The early 6th century mosaic in the apse of the church of Santi Cosma e Damiano is one of the most beautiful in Rome.
In the centre of the mosaic stands Christ. He is dressed in a golden toga, which is embroidered with what looks like the letter iota, the tenth letter of the Greek alphabet, possibly a reference to the Ten Commandments. Christ is thus the Law and the Word made flesh.
Christ is flanked by St Peter and St Paul (patron saints of Rome), who are presenting St Cosmas and St Damian, two Arab physicians (reputedly twins), who were martyred towards the end of the 3rd century. On the far right is St Theodore and on the far left Pope St Felix IV, who holds a model of the church. The latter figure only dates back to the 1630s when this part of the mosaic was reworked.

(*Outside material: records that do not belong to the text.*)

(* ===== verification/Accumulate.v ===== *)
(** [providers/src/accumulate.rs]: streamed chunks assembled into deltas and one response.  Every
    step takes the accumulator with the deltas of the current call. *)

From Stdlib Require Import Floats.SpecFloat.
From S2P Require Import Prelude Ord Str Utf8 Capability Sandbox Json Strict Codec Data Event Spill Log Outside.

Open Scope string_scope.
Open Scope list_scope.

(** [quirks.rs: ReasoningField]. *)
Inductive ReasoningField : Type :=
  | NoReasoning
  | ReasoningContent
  | Reasoning
  | ProviderSpecificFields
  | InlineThink.
#[export] Instance ReasoningField_eq_dec : EqDecision ReasoningField.
Proof. solve_decision. Defined.

Record ToolAcc : Type := {
  ta_block : option N;
  ta_id : string;
  ta_name : string;
  ta_arguments : string;
  ta_emitted : nat
}.
Definition default_tool : ToolAcc := {| ta_block := None; ta_id := ""; ta_name := ""; ta_arguments := ""; ta_emitted := 0 |}.

Record Accumulator : Type := {
  ac_reasoning_field : ReasoningField;
  ac_next_block : N;
  ac_thinking_block : option N;
  ac_text_block : option N;
  ac_open_stream_block : option N;
  ac_thinking : string;
  ac_signature : option string;
  ac_text : string;
  ac_tools : list (N * ToolAcc);
  ac_last_tool_index : option N;
  ac_usage : option Usage;
  ac_finish_reason : option string;
  ac_model : option string;
  ac_response_id : option string;
  ac_raw : string;
  ac_chunks : nat
}.
Definition ac_set_next_block (v : N) (a : Accumulator) : Accumulator :=
  {| ac_reasoning_field := ac_reasoning_field a; ac_next_block := v; ac_thinking_block := ac_thinking_block a;
     ac_text_block := ac_text_block a; ac_open_stream_block := ac_open_stream_block a; ac_thinking := ac_thinking a;
     ac_signature := ac_signature a; ac_text := ac_text a; ac_tools := ac_tools a;
     ac_last_tool_index := ac_last_tool_index a; ac_usage := ac_usage a; ac_finish_reason := ac_finish_reason a;
     ac_model := ac_model a; ac_response_id := ac_response_id a; ac_raw := ac_raw a; ac_chunks := ac_chunks a |}.
Definition ac_set_thinking_block (v : option N) (a : Accumulator) : Accumulator :=
  {| ac_reasoning_field := ac_reasoning_field a; ac_next_block := ac_next_block a; ac_thinking_block := v;
     ac_text_block := ac_text_block a; ac_open_stream_block := ac_open_stream_block a; ac_thinking := ac_thinking a;
     ac_signature := ac_signature a; ac_text := ac_text a; ac_tools := ac_tools a;
     ac_last_tool_index := ac_last_tool_index a; ac_usage := ac_usage a; ac_finish_reason := ac_finish_reason a;
     ac_model := ac_model a; ac_response_id := ac_response_id a; ac_raw := ac_raw a; ac_chunks := ac_chunks a |}.
Definition ac_set_text_block (v : option N) (a : Accumulator) : Accumulator :=
  {| ac_reasoning_field := ac_reasoning_field a; ac_next_block := ac_next_block a;
     ac_thinking_block := ac_thinking_block a; ac_text_block := v; ac_open_stream_block := ac_open_stream_block a;
     ac_thinking := ac_thinking a; ac_signature := ac_signature a; ac_text := ac_text a; ac_tools := ac_tools a;
     ac_last_tool_index := ac_last_tool_index a; ac_usage := ac_usage a; ac_finish_reason := ac_finish_reason a;
     ac_model := ac_model a; ac_response_id := ac_response_id a; ac_raw := ac_raw a; ac_chunks := ac_chunks a |}.
Definition ac_set_open_stream_block (v : option N) (a : Accumulator) : Accumulator :=
  {| ac_reasoning_field := ac_reasoning_field a; ac_next_block := ac_next_block a;
     ac_thinking_block := ac_thinking_block a; ac_text_block := ac_text_block a; ac_open_stream_block := v;
     ac_thinking := ac_thinking a; ac_signature := ac_signature a; ac_text := ac_text a; ac_tools := ac_tools a;
     ac_last_tool_index := ac_last_tool_index a; ac_usage := ac_usage a; ac_finish_reason := ac_finish_reason a;
     ac_model := ac_model a; ac_response_id := ac_response_id a; ac_raw := ac_raw a; ac_chunks := ac_chunks a |}.
Definition ac_set_thinking (v : string) (a : Accumulator) : Accumulator :=
  {| ac_reasoning_field := ac_reasoning_field a; ac_next_block := ac_next_block a;
     ac_thinking_block := ac_thinking_block a; ac_text_block := ac_text_block a;
     ac_open_stream_block := ac_open_stream_block a; ac_thinking := v; ac_signature := ac_signature a;
     ac_text := ac_text a; ac_tools := ac_tools a; ac_last_tool_index := ac_last_tool_index a;
     ac_usage := ac_usage a; ac_finish_reason := ac_finish_reason a; ac_model := ac_model a;
     ac_response_id := ac_response_id a; ac_raw := ac_raw a; ac_chunks := ac_chunks a |}.
Definition ac_set_signature (v : option string) (a : Accumulator) : Accumulator :=
  {| ac_reasoning_field := ac_reasoning_field a; ac_next_block := ac_next_block a;
     ac_thinking_block := ac_thinking_block a; ac_text_block := ac_text_block a;
     ac_open_stream_block := ac_open_stream_block a; ac_thinking := ac_thinking a; ac_signature := v;
     ac_text := ac_text a; ac_tools := ac_tools a; ac_last_tool_index := ac_last_tool_index a;
     ac_usage := ac_usage a; ac_finish_reason := ac_finish_reason a; ac_model := ac_model a;
     ac_response_id := ac_response_id a; ac_raw := ac_raw a; ac_chunks := ac_chunks a |}.
Definition ac_set_text (v : string) (a : Accumulator) : Accumulator :=
  {| ac_reasoning_field := ac_reasoning_field a; ac_next_block := ac_next_block a;
     ac_thinking_block := ac_thinking_block a; ac_text_block := ac_text_block a;
     ac_open_stream_block := ac_open_stream_block a; ac_thinking := ac_thinking a; ac_signature := ac_signature a;
     ac_text := v; ac_tools := ac_tools a; ac_last_tool_index := ac_last_tool_index a; ac_usage := ac_usage a;
     ac_finish_reason := ac_finish_reason a; ac_model := ac_model a; ac_response_id := ac_response_id a;
     ac_raw := ac_raw a; ac_chunks := ac_chunks a |}.
Definition ac_set_tools (v : list (N * ToolAcc)) (a : Accumulator) : Accumulator :=
  {| ac_reasoning_field := ac_reasoning_field a; ac_next_block := ac_next_block a;
     ac_thinking_block := ac_thinking_block a; ac_text_block := ac_text_block a;
     ac_open_stream_block := ac_open_stream_block a; ac_thinking := ac_thinking a; ac_signature := ac_signature a;
     ac_text := ac_text a; ac_tools := v; ac_last_tool_index := ac_last_tool_index a; ac_usage := ac_usage a;
     ac_finish_reason := ac_finish_reason a; ac_model := ac_model a; ac_response_id := ac_response_id a;
     ac_raw := ac_raw a; ac_chunks := ac_chunks a |}.
Definition ac_set_last_tool_index (v : option N) (a : Accumulator) : Accumulator :=
  {| ac_reasoning_field := ac_reasoning_field a; ac_next_block := ac_next_block a;
     ac_thinking_block := ac_thinking_block a; ac_text_block := ac_text_block a;
     ac_open_stream_block := ac_open_stream_block a; ac_thinking := ac_thinking a; ac_signature := ac_signature a;
     ac_text := ac_text a; ac_tools := ac_tools a; ac_last_tool_index := v; ac_usage := ac_usage a;
     ac_finish_reason := ac_finish_reason a; ac_model := ac_model a; ac_response_id := ac_response_id a;
     ac_raw := ac_raw a; ac_chunks := ac_chunks a |}.
Definition ac_set_usage (v : option Usage) (a : Accumulator) : Accumulator :=
  {| ac_reasoning_field := ac_reasoning_field a; ac_next_block := ac_next_block a;
     ac_thinking_block := ac_thinking_block a; ac_text_block := ac_text_block a;
     ac_open_stream_block := ac_open_stream_block a; ac_thinking := ac_thinking a; ac_signature := ac_signature a;
     ac_text := ac_text a; ac_tools := ac_tools a; ac_last_tool_index := ac_last_tool_index a; ac_usage := v;
     ac_finish_reason := ac_finish_reason a; ac_model := ac_model a; ac_response_id := ac_response_id a;
     ac_raw := ac_raw a; ac_chunks := ac_chunks a |}.
Definition ac_set_finish_reason (v : option string) (a : Accumulator) : Accumulator :=
  {| ac_reasoning_field := ac_reasoning_field a; ac_next_block := ac_next_block a;
     ac_thinking_block := ac_thinking_block a; ac_text_block := ac_text_block a;
     ac_open_stream_block := ac_open_stream_block a; ac_thinking := ac_thinking a; ac_signature := ac_signature a;
     ac_text := ac_text a; ac_tools := ac_tools a; ac_last_tool_index := ac_last_tool_index a;
     ac_usage := ac_usage a; ac_finish_reason := v; ac_model := ac_model a; ac_response_id := ac_response_id a;
     ac_raw := ac_raw a; ac_chunks := ac_chunks a |}.
Definition ac_set_model (v : option string) (a : Accumulator) : Accumulator :=
  {| ac_reasoning_field := ac_reasoning_field a; ac_next_block := ac_next_block a;
     ac_thinking_block := ac_thinking_block a; ac_text_block := ac_text_block a;
     ac_open_stream_block := ac_open_stream_block a; ac_thinking := ac_thinking a; ac_signature := ac_signature a;
     ac_text := ac_text a; ac_tools := ac_tools a; ac_last_tool_index := ac_last_tool_index a;
     ac_usage := ac_usage a; ac_finish_reason := ac_finish_reason a; ac_model := v;
     ac_response_id := ac_response_id a; ac_raw := ac_raw a; ac_chunks := ac_chunks a |}.
Definition ac_set_response_id (v : option string) (a : Accumulator) : Accumulator :=
  {| ac_reasoning_field := ac_reasoning_field a; ac_next_block := ac_next_block a;
     ac_thinking_block := ac_thinking_block a; ac_text_block := ac_text_block a;
     ac_open_stream_block := ac_open_stream_block a; ac_thinking := ac_thinking a; ac_signature := ac_signature a;
     ac_text := ac_text a; ac_tools := ac_tools a; ac_last_tool_index := ac_last_tool_index a;
     ac_usage := ac_usage a; ac_finish_reason := ac_finish_reason a; ac_model := ac_model a; ac_response_id := v;
     ac_raw := ac_raw a; ac_chunks := ac_chunks a |}.
Definition ac_set_raw (v : string) (a : Accumulator) : Accumulator :=
  {| ac_reasoning_field := ac_reasoning_field a; ac_next_block := ac_next_block a;
     ac_thinking_block := ac_thinking_block a; ac_text_block := ac_text_block a;
     ac_open_stream_block := ac_open_stream_block a; ac_thinking := ac_thinking a; ac_signature := ac_signature a;
     ac_text := ac_text a; ac_tools := ac_tools a; ac_last_tool_index := ac_last_tool_index a;
     ac_usage := ac_usage a; ac_finish_reason := ac_finish_reason a; ac_model := ac_model a;
     ac_response_id := ac_response_id a; ac_raw := v; ac_chunks := ac_chunks a |}.
Definition ac_set_chunks (v : nat) (a : Accumulator) : Accumulator :=
  {| ac_reasoning_field := ac_reasoning_field a; ac_next_block := ac_next_block a;
     ac_thinking_block := ac_thinking_block a; ac_text_block := ac_text_block a;
     ac_open_stream_block := ac_open_stream_block a; ac_thinking := ac_thinking a; ac_signature := ac_signature a;
     ac_text := ac_text a; ac_tools := ac_tools a; ac_last_tool_index := ac_last_tool_index a;
     ac_usage := ac_usage a; ac_finish_reason := ac_finish_reason a; ac_model := ac_model a;
     ac_response_id := ac_response_id a; ac_raw := ac_raw a; ac_chunks := v |}.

Directly below Christ, at the bottom of the mosaic, the Agnus Dei (Lamb of God) stands on a mount, from which flow the four rivers of Paradise. The Agnus Dei is flanked by twelve sheep representing the twelve apostles. At each end of the row of sheep are the cities of Bethlehem and Jerusalem.
Santi Cosma e Damiano, which was founded in 527 by Pope St Felix IV (r. 526-530), was the first church to incorporate in its structure the remains of ancient Roman buildings, namely the audience hall (or library) of the Templum-Pacis (75 CE) and the Temple of Divus Romulus (309 CE).
In 1632 the church was radically remodelled by Orazio Torriani and Luigi Arrigucci, on the orders of Pope Urban VIII (r. 1623-44), whose heraldic bees are prominently displayed throughout the building. Look closely at the apse mosaic, for example, and you will see three bees busy pollinating the small clump of flowers by the pope's left foot.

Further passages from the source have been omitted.